Adult bullying and children becoming bullies: the connection



Why do some children become bullying perpetrators? This article synthesises evidence suggesting that bullying is often learned in environments where adults model harm, coercion, or humiliation. Published in Socialinis ugdymas (Social Education), Vol. 64, No. 2 (2025) (February 2026 issue), this article discusses Luca Laszlo’s scoping review of 88 peer-reviewed studies (published from 2010 onwards) examining links between children experiencing or witnessing violence or bullying by adults and later perpetrating peer bullying, both offline and online.

One of the article’s key contributions is conceptual clarity.
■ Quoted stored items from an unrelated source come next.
Definition getPooledTraverseContext (mapResult : option nat)
  (keyPrefix : option string) (mapFunction : option mapfn)
  (mapContext : value) : M TraverseContext :=
  fun s =>
    match pop (traverseContextPool s) with
    | Some (_, rest) =>
        (* every field of the popped record is assigned *)
        (Return {| result := mapResult; keyPrefix := keyPrefix;
                   func := mapFunction; context := mapContext; count := 0 |},
         {| traverseContextPool := rest;
            arrays := arrays s;
            didWarnAboutMaps := didWarnAboutMaps s;
            warnings := warnings s |})
    | None =>
        (Return {| result := mapResult; keyPrefix := keyPrefix;
                   func := mapFunction; context := mapContext; count := 0 |},
         s)
    end.

Definition releaseTraverseContext (traverseContext : TraverseContext)
  : M unit :=
  fun s =>
    let traverseContext :=
      {| result := None; keyPrefix := None; func := None;
         context := VNull; count := 0 |} in
    if Nat.ltb (length (traverseContextPool s)) POOL_SIZE then
      (Return tt,
       {| traverseContextPool := traverseContextPool s ++ [traverseContext];
          arrays := arrays s;
          didWarnAboutMaps := didWarnAboutMaps s;
          warnings := warnings s |})
    else (Return tt, s).

Definition run {A} (m : M A) : outcome A := fst (m initialState).

Definition elt (k : option string) (p : nat) : value :=
  VElement {| key := k; payload := p |}.

(** The re-entry depth any call needs: an array returned by the
    visitor is mapped with the identity, which returns no array. *)
Definition enoughFuel : nat := 2.

(** ** Traversal *)

Section ReactChildren.

(** The build flag [__DEV__] and, modelled from the spec as a
    parameter, what [ReactDebugCurrentFrame.getStackAddendum()]
    returns. *)
Variable __DEV__ : bool.
Variable getStackAddendum : string.

Definition mapsWarning : string :=
  "Using Maps as children is unsupported and will likely yield " +:+
  "unexpected results. Convert it to a sequence/iterable of keyed " +:+
  "ReactElements instead.".

(** The [__DEV__] block of the iterator branch. *)
Definition warnAboutMaps (isEntries : bool) : M unit :=
  if __DEV__ then
    if isEntries then
      fun s =>
        match warning (didWarnAboutMaps s) mapsWarning s with
        | (o, s') =>
            (o, {| traverseContextPool := traverseContextPool s';
                   arrays := arrays s';
                   didWarnAboutMaps := true;
                   warnings := warnings s' |})
        end
    else ret tt
  else ret tt.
Adult “bullying” is rarely labelled as such in research; instead, studies measure related experiences through terms such as child maltreatment, abuse and neglect, harsh or punitive parenting, corporal punishment, exposure to domestic violence, and community violence. Despite variation in terminology, the pattern is consistent: children exposed to adult aggression or intimidation are more likely to reproduce similar behaviours with peers, including cyberbullying.

The review also identifies significant blind spots. Most evidence focuses on harm in the child’s close environment (especially family settings), while bullying or violence by adults in authority roles (for example, teachers, coaches, or school staff) is substantially less studied. This is a critical gap because schools are not only sites where bullying occurs; they are also institutions responsible for safeguarding and modelling non-violent social norms.

Geographic imbalance is another limitation, with research concentrated in particular regions and fewer studies capturing broader cross-cultural contexts. The implications are direct: effective anti-bullying strategies cannot focus solely on peer dynamics. Prevention must also address adult behaviours, safe environments, and early intervention, because the roots of bullying perpetration often lie in what children repeatedly experience, observe, and come to see as normal.